Collected data entries –
(** X23.  For an image file whose data URL has the usual form, the file
    type and a base64 payload, neither holding a comma, [handleAnalyze]
    rebuilds that very URL as the preview image and sends the payload;
    this whether the analysis then succeeds or fails.  For a data URL
    without a comma the payload is undefined, and the preview URL ends in
    the text "undefined". *)
Theorem handleAnalyze_preview (file : File) (config : AnalysisConfig.t)
    (w : World num) :
  file_type file <> "application/pdf" ->
  let w' := fst (handleAnalyze file config w) in
  (forall payload,
      readAsDataURL file
      = Return ("data:" +:+ file_type file +:+ ";base64," +:+ payload) ->
      includes (file_type file) "," = false ->
      includes payload "," = false ->
      previewImage (app w')
      = Some ("data:" +:+ file_type file +:+ ";base64," +:+ payload)
      /\ snd (fileToGenerativePart file w)
         = Return {| base64 := Some payload; mimeType := file_type file |})
  /\ (forall url,
        readAsDataURL file = Return url ->
        includes url "," = false ->
        previewImage (app w')
        = Some ("data:" +:+ file_type file +:+ ";base64,undefined")).
Proof.
  intros Htype. cbv zeta.
  assert (Hconv : forall url, readAsDataURL file = Return url ->
            snd (fileToGenerativePart file w)
            = Return {| base64 := splitCommaSecond url;
                        mimeType := file_type file |}).
  { intros url Hurl. unfold fileToGenerativePart.
    destruct (String.eqb_spec (file_type file) "application/pdf"); [done|].
    by rewrite Hurl. }
  assert (Hprev : forall part,
            snd (fileToGenerativePart file w) = Return part ->
            previewImage (app (fst (handleAnalyze file config w)))
            = Some (fullDataUrl part)).
  { intros part Hpart. rewrite handleAnalyze_outcome, Hpart. cbv zeta.
    destruct (snd (analyzeBlueprint _ _ _ _)) as [data|e]; [|done].
    match goal with
    | |- context [saveHistoryItem ?r ?c ?i ?a] =>
        destruct (saveHistoryItem_quiet r c i a) as (w6 & -> & _ & _ & Happ)
    end.
    cbn [fst]. by rewrite Happ. }
  split.
  - intros payload Hurl Hty Hpay.
    assert (Hsplit : splitCommaSecond
                       ("data:" +:+ file_type file +:+ ";base64," +:+ payload)
                     = Some payload).
    { rewrite (splitCommaSecond_skip "data:") by done.
      rewrite (splitCommaSecond_skip (file_type file)) by done.
      change (";base64," +:+ payload) with (";base64" +:+ String "," payload).
      rewrite (splitCommaSecond_skip ";base64") by done.
      cbn [splitCommaSecond]. change (Ascii.eqb "," ",") with true.
      by rewrite (upToComma_no_comma payload Hpay). }
    rewrite (Hprev _ (Hconv _ Hurl)). rewrite (Hconv _ Hurl), Hsplit. done.
  - intros url Hurl Hno.
    rewrite (Hprev _ (Hconv _ Hurl)). unfold fullDataUrl. cbn [base64 mimeType].
    assert (Hnone : splitCommaSecond url = None)
      by (by apply splitCommaSecond_none).
    by rewrite Hnone.
Qed.
End AnalyzeRuns.

Section HistoryRoundTrip.
Context {num : Type} `{Platform num} `{JsString}.

Lemma startsWith_app (p rest : string) : startsWith (p +:+ rest) p = true.
Proof.
  unfold startsWith. apply prefix_correct.
  induction p as [|c p IH]; [by destruct rest|].
  change (String c p +:+ rest) with (String c (p +:+ rest)).
  cbn [String.length substring]. by rewrite IH.
Qed.

Lemma analyzeBlueprint_sideMode base64Image mimeType config (w : World num) data :
  snd (analyzeBlueprint base64Image mimeType config w) = Return data ->
  sideMode data = Some (sidesText (AnalysisConfig.sides config)).
Proof.
  unfold analyzeBlueprint.
  destruct (String.eqb (effectiveApiKey config) ""); [done|].
  unfold tryCatch, bind, ai_models_generateContent.
  destruct (generateContent _) as [response|e]; [|done].
  destruct (strTruthy response); [|done].
  unfold answer. destruct (JSON_parse _) as [parsed|e]; [|done].
  by intros [= <-].
Qed.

EXERCISE AIM –
What is needed is an exact restatement of every record above.

SOLVED EXERCISE –
(** X23.  For an image file whose data URL has the usual form, the file
    type and a base64 payload, neither holding a comma, [handleAnalyze]
    rebuilds that very URL as the preview image and sends the payload;
    this whether the analysis then succeeds or fails.  For a data URL
    without a comma the payload is undefined, and the preview URL ends in
    the text "undefined". *)
Theorem handleAnalyze_preview (file : File) (config : AnalysisConfig.t)
    (w : World num) :
  file_type file <> "application/pdf" ->
  let w' := fst (handleAnalyze file config w) in
  (forall payload,
      readAsDataURL file
      = Return ("data:" +:+ file_type file +:+ ";base64," +:+ payload) ->
      includes (file_type file) "," = false ->
      includes payload "," = false ->
      previewImage (app w')
      = Some ("data:" +:+ file_type file +:+ ";base64," +:+ payload)
      /\ snd (fileToGenerativePart file w)
         = Return {| base64 := Some payload; mimeType := file_type file |})
  /\ (forall url,
        readAsDataURL file = Return url ->
        includes url "," = false ->
        previewImage (app w')
        = Some ("data:" +:+ file_type file +:+ ";base64,undefined")).
Proof.
  intros Htype. cbv zeta.
  assert (Hconv : forall url, readAsDataURL file = Return url ->
            snd (fileToGenerativePart file w)
            = Return {| base64 := splitCommaSecond url;
                        mimeType := file_type file |}).
  { intros url Hurl. unfold fileToGenerativePart.
    destruct (String.eqb_spec (file_type file) "application/pdf"); [done|].
    by rewrite Hurl. }
  assert (Hprev : forall part,
            snd (fileToGenerativePart file w) = Return part ->
            previewImage (app (fst (handleAnalyze file config w)))
            = Some (fullDataUrl part)).
  { intros part Hpart. rewrite handleAnalyze_outcome, Hpart. cbv zeta.
    destruct (snd (analyzeBlueprint _ _ _ _)) as [data|e]; [|done].
    match goal with
    | |- context [saveHistoryItem ?r ?c ?i ?a] =>
        destruct (saveHistoryItem_quiet r c i a) as (w6 & -> & _ & _ & Happ)
    end.
    cbn [fst]. by rewrite Happ. }
  split.
  - intros payload Hurl Hty Hpay.
    assert (Hsplit : splitCommaSecond
                       ("data:" +:+ file_type file +:+ ";base64," +:+ payload)
                     = Some payload).
    { rewrite (splitCommaSecond_skip "data:") by done.
      rewrite (splitCommaSecond_skip (file_type file)) by done.
      change (";base64," +:+ payload) with (";base64" +:+ String "," payload).
      rewrite (splitCommaSecond_skip ";base64") by done.
      cbn [splitCommaSecond]. change (Ascii.eqb "," ",") with true.
      by rewrite (upToComma_no_comma payload Hpay). }
    rewrite (Hprev _ (Hconv _ Hurl)). rewrite (Hconv _ Hurl), Hsplit. done.
  - intros url Hurl Hno.
    rewrite (Hprev _ (Hconv _ Hurl)). unfold fullDataUrl. cbn [base64 mimeType].
    assert (Hnone : splitCommaSecond url = None)
      by (by apply splitCommaSecond_none).
    by rewrite Hnone.
Qed.
End AnalyzeRuns.

Section HistoryRoundTrip.
Context {num : Type} `{Platform num} `{JsString}.

Lemma startsWith_app (p rest : string) : startsWith (p +:+ rest) p = true.
Proof.
  unfold startsWith. apply prefix_correct.
  induction p as [|c p IH]; [by destruct rest|].
  change (String c p +:+ rest) with (String c (p +:+ rest)).
  cbn [String.length substring]. by rewrite IH.
Qed.

Lemma analyzeBlueprint_sideMode base64Image mimeType config (w : World num) data :
  snd (analyzeBlueprint base64Image mimeType config w) = Return data ->
  sideMode data = Some (sidesText (AnalysisConfig.sides config)).
Proof.
  unfold analyzeBlueprint.
  destruct (String.eqb (effectiveApiKey config) ""); [done|].
  unfold tryCatch, bind, ai_models_generateContent.
  destruct (generateContent _) as [response|e]; [|done].
  destruct (strTruthy response); [|done].
  unfold answer. destruct (JSON_parse _) as [parsed|e]; [|done].
  by intros [= <-].
Qed.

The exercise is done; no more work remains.